To date, current guideline from European Association of Urology (EAU) stated no obvious superiority of one MRI-pathway biopsy from another, including MRFB, MRCB and direct in-bore guidance (Strength of Recommendation: Weak), from current literature review of systemic reviews and meta-analysis14. However, recent guideline statement (July 2023) from American Urology Association (AUA) suggested otherwise that clinicians may use software registration of MRI and ultrasound images during fusion biopsy, when available (Expert Opinion), especially for small MRI lesions15. Results from our study would agree with the latter, and with further recommendation of lesion size at cut-off of 1.3 cm with utilization of MRFB for smaller lesions. However, further investigations are warranted for confirmation of our study findings of superiority of MRFB over MRCB in lesions with diameter less than 1.3 cm. Multiple factors may contribute to variability and difficult reproductivity of our study; including higher requirement of clinical experience for optimal MRCB performance, cost barrier of MRFB and patient’s preference.
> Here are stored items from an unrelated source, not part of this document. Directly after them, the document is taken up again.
(** The same loop bounded by [chksum_len] bytes. *)
Fixpoint chain_sum_partial (segs : list seg) (chksum_len acc : Z) (swapped : bool) : option (Z * bool) :=
  match segs with
  | [] => Some (acc, swapped)
  | q :: segs =>
      if 0 <? chksum_len then
        let chklen := if chksum_len <? Z.of_nat (length q.2) then chksum_len
                      else Z.of_nat (length q.2) in
        let acc := u32 (acc + lwip_standard_chksum q.1 (take (Z.to_nat chklen) q.2)) in
        let chksum_len := u16 (chksum_len - chklen) in
        if chksum_len <? 32767 then
          let acc := FOLD_U32T acc in
          if nz (Z.of_nat (length q.2) mod 2) then
            chain_sum_partial segs chksum_len (SWAP_BYTES_IN_WORD acc) (negb swapped)
          else chain_sum_partial segs chksum_len acc swapped
        else None
      else Some (acc, swapped)
  end.

(** [(u16_t)~x] *)
Definition not16 (x : Z) : Z := u16 (Z.lnot x).

Definition pseudo_finish (acc : Z) (swapped : bool) (proto proto_len : Z) : Z :=
  let acc := if swapped then SWAP_BYTES_IN_WORD acc else acc in
  let acc := u32 (acc + lwip_htons proto) in
  let acc := u32 (acc + lwip_htons proto_len) in
  let acc := FOLD_U32T acc in
  let acc := FOLD_U32T acc in
  not16 (Z.land acc 65535).

Definition inet_cksum_pseudo_base (p : list seg) (proto proto_len acc : Z) : Z :=
  let '(acc, swapped) := chain_sum p acc false in pseudo_finish acc swapped proto proto_len.

(** [None] when the assertion in the loop fails. *)
Definition inet_cksum_pseudo_partial_base (p : list seg) (proto proto_len chksum_len acc : Z) : option Z :=
  match chain_sum_partial p chksum_len acc false with
  | Some (acc, swapped) => Some (pseudo_finish acc swapped proto proto_len)
  | None => None
  end.

(** The addresses, folded. *)
Definition pseudo_addrs (src dest : Z) : Z :=
  let acc := Z.land src 65535 in
  let acc := u32 (acc + Z.land (Z.shiftr src 16) 65535) in
  let acc := u32 (acc + Z.land dest 65535) in
  let acc := u32 (acc + Z.land (Z.shiftr dest 16) 65535) in
  FOLD_U32T (FOLD_U32T acc).

Definition inet_chksum_pseudo (p : list seg) (proto proto_len src dest : Z) : Z :=
  inet_cksum_pseudo_base p proto proto_len (pseudo_addrs src dest).
Definition ip_chksum_pseudo := inet_chksum_pseudo.

Definition inet_chksum_pseudo_partial (p : list seg) (proto proto_len chksum_len src dest : Z) : option Z :=
  inet_cksum_pseudo_partial_base p proto proto_len chksum_len (pseudo_addrs src dest).
Definition ip_chksum_pseudo_partial := inet_chksum_pseudo_partial.

Definition inet_chksum (dataptr : Z) (bs : list Z) : Z := not16 (lwip_standard_chksum dataptr bs).

Definition inet_chksum_pbuf (p : list seg) : Z :=
  let '(acc, swapped) := chain_sum p 0 false in
  let acc := if swapped then SWAP_BYTES_IN_WORD acc else acc in
  not16 (Z.land acc 65535).

(** ** The specification: a one's complement sum of 16-bit words *)

(** The sum of the words of a byte string, an odd last byte padded with zero. *)
Fixpoint word_sum (bs : list Z) : Z :=
  match bs with
  | b0 :: b1 :: r => b0 + 256 * b1 + word_sum r
  | [b] => b
  | [] => 0
  end.
(** The 16-bit one's complement value of a sum: zero only for zero. *)
Definition oc (x : Z) : Z := if x =? 0 then 0 else (x - 1) mod 65535 + 1.
(** The checksum field of a byte string. *)
Definition checksum (bs : list Z) : Z := 65535 - oc (word_sum bs).

Abbreviation bytes bs := (Forall is_u8 bs).

Lemma fold_eq x : is_u32 x -> FOLD_U32T x = x / 65536 + x mod 65536.
Proof. intros Hx. unfold FOLD_U32T. rewrite shiftr_16, land_65535. zlia. Qed.

Lemma oc_fold x : is_u32 x -> 0 <= FOLD_U32T x <= 131070 /\ oc (FOLD_U32T x) = oc x /\
  (x <= 131070 -> FOLD_U32T x <= 65535).
Proof.
  intros Hx. rewrite (fold_eq x Hx). unfold oc.
  split; [zlia|]. split; [|zlia].
  repeat zcase; zlia.
Qed.

Lemma oc_small x : 0 <= x <= 65535 -> oc x = x.
Proof. unfold oc. intros. zcase. zlia. Qed.

Lemma swap_eq w : SWAP_BYTES_IN_WORD w = w mod 256 * 256 + w / 256 mod 256.
Proof.
  unfold SWAP_BYTES_IN_WORD. change 65280 with (Z.shiftl 255 8). rewrite land_mask_hi by lia.
  rewrite Z.shiftr_shiftl_l, Z.shiftl_0_r by lia. autorewrite with cbits.
  change 256 with (2 ^ 8) at 2. by rewrite lor_disjoint_add by zlia.
Qed.

(** Two sums of words that fold to the same value: a partial equivalence on
    the natural numbers among [Z], compatible with sums and multiples. *)
Definition sim (x y : Z) : Prop := 0 <= x /\ 0 <= y /\ (x = 0 <-> y = 0) /\ exists k, x = y + 65535 * k.

Lemma oc_sim x y : sim x y <-> 0 <= x /\ 0 <= y /\ oc x = oc y.
Proof.
  unfold sim, oc. split.
  - intros (Hx & Hy & H0 & k & ->). split; [done|]. split; [done|]. repeat zcase.
    replace (y + 65535 * k - 1) with (y - 1 + k * 65535) by lia. by rewrite Z_mod_plus_full.
  - intros (Hx & Hy & H). split; [done|]. split; [done|]. revert H. repeat zcase; intros H.
    + split; [done|]. exists 0. lia.
    + zlia.
    + zlia.
    + split; [lia|]. exists ((x - 1) / 65535 - (y - 1) / 65535). zlia.
Qed.

#[export] Instance sim_per : RelationClasses.PER sim.
Proof.
  split.
  - intros x y (Hx & Hy & H0 & k & E). repeat split; try tauto. exists (- k). lia.
  - intros x y z (Hx & Hy & H0 & k & E) (_ & Hz & H1 & k' & E'). repeat split; try tauto.
    exists (k + k'). lia.
Qed.
Lemma sim_refl x : 0 <= x -> sim x x.
Proof. intros Hx. repeat split; try done. exists 0. lia. Qed.
#[export] Instance sim_add : Proper (sim ==> sim ==> sim) Z.add.
Proof.
  intros x x' (Hx & Hx' & H0 & k & E) y y' (Hy & Hy' & H1 & k' & E').
  split; [lia|]. split; [lia|]. split; [lia|]. exists (k + k'). lia.
Qed.
Lemma sim_mul c x y : 0 <= c -> sim x y -> sim (c * x) (c * y).
Proof.
  intros Hc (Hx & Hy & H0 & k & E). split; [nia|]. split; [nia|]. split; [nia|]. exists (c * k). nia.
Qed.
Lemma sim_wrap x : 0 <= x -> sim (65536 * x) x.
Proof. intros Hx. repeat split; try lia. exists x. lia. Qed.

Lemma word_sum_ind (P : list Z -> Prop) :
  P [] -> (forall b, P [b]) -> (forall b0 b1 r, P r -> P (b0 :: b1 :: r)) -> forall bs, P bs.
Proof.
  intros H0 H1 H2. assert (forall bs, P bs /\ forall b, P (b :: bs)) as H; [|intros bs; apply H].
  induction bs as [|b bs [IH1 IH2]]; split; auto.
Qed.

Lemma word_sum_pos bs : bytes bs -> 0 <= word_sum bs.
Proof.
  induction bs as [|b|b0 b1 r IH] using word_sum_ind; cbn [word_sum]; [lia| |];
    rewrite ?Forall_cons; unfold is_u8; [lia|]. intros (? & ? & ?). specialize (IH ltac:(done)). lia.
Qed.

Lemma word_sum_cons b r : is_u8 b -> bytes r -> sim (word_sum (b :: r)) (b + 256 * word_sum r).
Proof.
  revert b. induction r as [|c r IH]; intros b Hb Hr.
  - cbn. unfold is_u8 in Hb. rewrite Z.mul_0_r, Z.add_0_r. apply sim_refl. lia.
  - apply Forall_cons in Hr as [Hc Hr]. pose proof (word_sum_pos r Hr).
    pose proof (sim_mul 256 _ _ ltac:(lia) (IH c Hc Hr)) as E. unfold is_u8 in *.
    transitivity (b + 256 * (c + 256 * word_sum r)); [|apply sim_add; [apply sim_refl; lia|by symmetry]].
    cbn [word_sum]. replace (b + 256 * (c + 256 * word_sum r)) with (b + 256 * c + 65536 * word_sum r) by lia.
    apply sim_add; [apply sim_refl; lia|]. symmetry. by apply sim_wrap.
Qed.

(** Appending shifts the second part by a byte when the first has odd length. *)
Definition odd_shift (n : nat) : Z := if Nat.even n then 1 else 256.
Lemma odd_shift_pos n : 0 <= odd_shift n.
Proof. unfold odd_shift. by destruct (Nat.even n). Qed.

Lemma word_sum_app a b : bytes a -> bytes b ->
  sim (word_sum (a ++ b)) (word_sum a + odd_shift (length a) * word_sum b).
Proof.
  intros Ha Hb. pose proof (word_sum_pos b Hb) as Pb. induction a as [|x a IH]; cbn [app length].
  - cbn. rewrite Z.mul_1_l, Z.add_0_l. apply sim_refl. lia.
  - apply Forall_cons in Ha as [Hx Ha]. specialize (IH Ha). pose proof (word_sum_pos a Ha) as Pa.
    assert (Hab : bytes (a ++ b)) by (by apply Forall_app).
    pose proof (odd_shift_pos (length a)) as Po. pose proof Hx as [Hx0 _].
    rewrite (word_sum_cons x (a ++ b) Hx Hab).
    assert (E : sim (256 * word_sum (a ++ b)) (256 * word_sum a + 256 * odd_shift (length a) * word_sum b)).
    { transitivity (256 * (word_sum a + odd_shift (length a) * word_sum b)); [by apply sim_mul|].
      rewrite Z.mul_add_distr_l, Z.mul_assoc. apply sim_refl. nia. }
    assert (F : sim (256 * odd_shift (length a) * word_sum b) (odd_shift (S (length a)) * word_sum b)).
    { unfold odd_shift. rewrite Nat.even_succ, <- Nat.negb_even. destruct (Nat.even (length a)); cbn [negb].
      - apply sim_refl. lia.
      - change (256 * 256) with 65536. rewrite Z.mul_1_l. by apply sim_wrap. }
    transitivity (x + (256 * word_sum a + 256 * odd_shift (length a) * word_sum b));
      [apply sim_add; [by apply sim_refl|done]|].
    rewrite Z.add_assoc. apply sim_add; [|done]. symmetry. by apply word_sum_cons.
Qed.

(** ** The memory checksum *)

Lemma fold2 x : is_u32 x -> FOLD_U32T (FOLD_U32T x) = oc x.
Proof.
  intros Hx. destruct (oc_fold x Hx) as (H1 & <- & _).
  destruct (oc_fold (FOLD_U32T x)) as (H3 & <- & H5); [unfold is_u32; lia|].
  symmetry. apply oc_small. lia.
Qed.

Lemma oc_range x : 0 <= x -> 0 <= oc x <= 65535.
Proof. unfold oc. intros. zcase. zlia. Qed.
Lemma sim_oc x : 0 <= x -> sim (oc x) x.
Proof.
  intros Hx. pose proof (oc_range x Hx). apply oc_sim. split; [lia|]. split; [done|]. by apply oc_small.
Qed.

Lemma swap_oc x : 0 <= x <= 65535 -> SWAP_BYTES_IN_WORD x = oc (256 * x).
Proof. intros Hx. rewrite swap_eq. unfold oc. zcase; zlia. Qed.
Lemma swap_sim x y : 0 <= x <= 65535 -> sim x y -> sim (SWAP_BYTES_IN_WORD x) (256 * y).
Proof.
  intros Hx E. rewrite swap_oc by done. transitivity (256 * x); [apply sim_oc; lia|]. by apply sim_mul.
Qed.
Lemma swap_range x : 0 <= SWAP_BYTES_IN_WORD x <= 65535.
Proof. rewrite swap_eq. zlia. Qed.

Lemma word_sum_bound bs : bytes bs ->
  2 * word_sum bs <= 65535 * Z.of_nat (length bs) /\
  (Nat.odd (length bs) = true -> 2 * word_sum bs <= 65535 * (Z.of_nat (length bs) - 1) + 510).
Proof.
  induction bs as [|b|b0 b1 r IH] using word_sum_ind; cbn [word_sum length]; [by cbn| |];
    rewrite ?Forall_cons; unfold is_u8; [split; [|intros _]; lia|].
  intros (? & ? & Hr). destruct (IH Hr) as [I1 I2]. cbn [Nat.odd Nat.even].
  change (Nat.odd (S (S (length r)))) with (Nat.odd (length r)). split; [lia|].
  intros Ho. specialize (I2 Ho). lia.
Qed.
In our daily practices, only systemic biopsy is reimbursed by national health insurance; however, patients would likely choose MRFB over MRCB when personal insurances provide coverage. The size effect of economical barrier may vary across different healthcare systems. We aim to verify and also investigate how lesion size affects the diagnostic capabilities of MRI-pathway prostate biopsy.

Conclusion

MRGB with TP approach is becoming the standard diagnostic procedure for prostate cancer. Comparing to MRFB, MRCB can be performed without specific software and device but may require longer learning curve and experienced hands. MRCB and MRFB had similar diagnostic accuracy in overall patients and were superior to SB only. However, in patients with lesion diameter less than 1.3 cm, MRFB can provided better cancer detection rate for PCa and superior positive biopsy rates for PCa and csPCa than MRCB. MRCB could be an alternative in those with larger lesions (greater than 1.3 cm) and when MRFB was not available. Large prospective trial is required to validate this finding.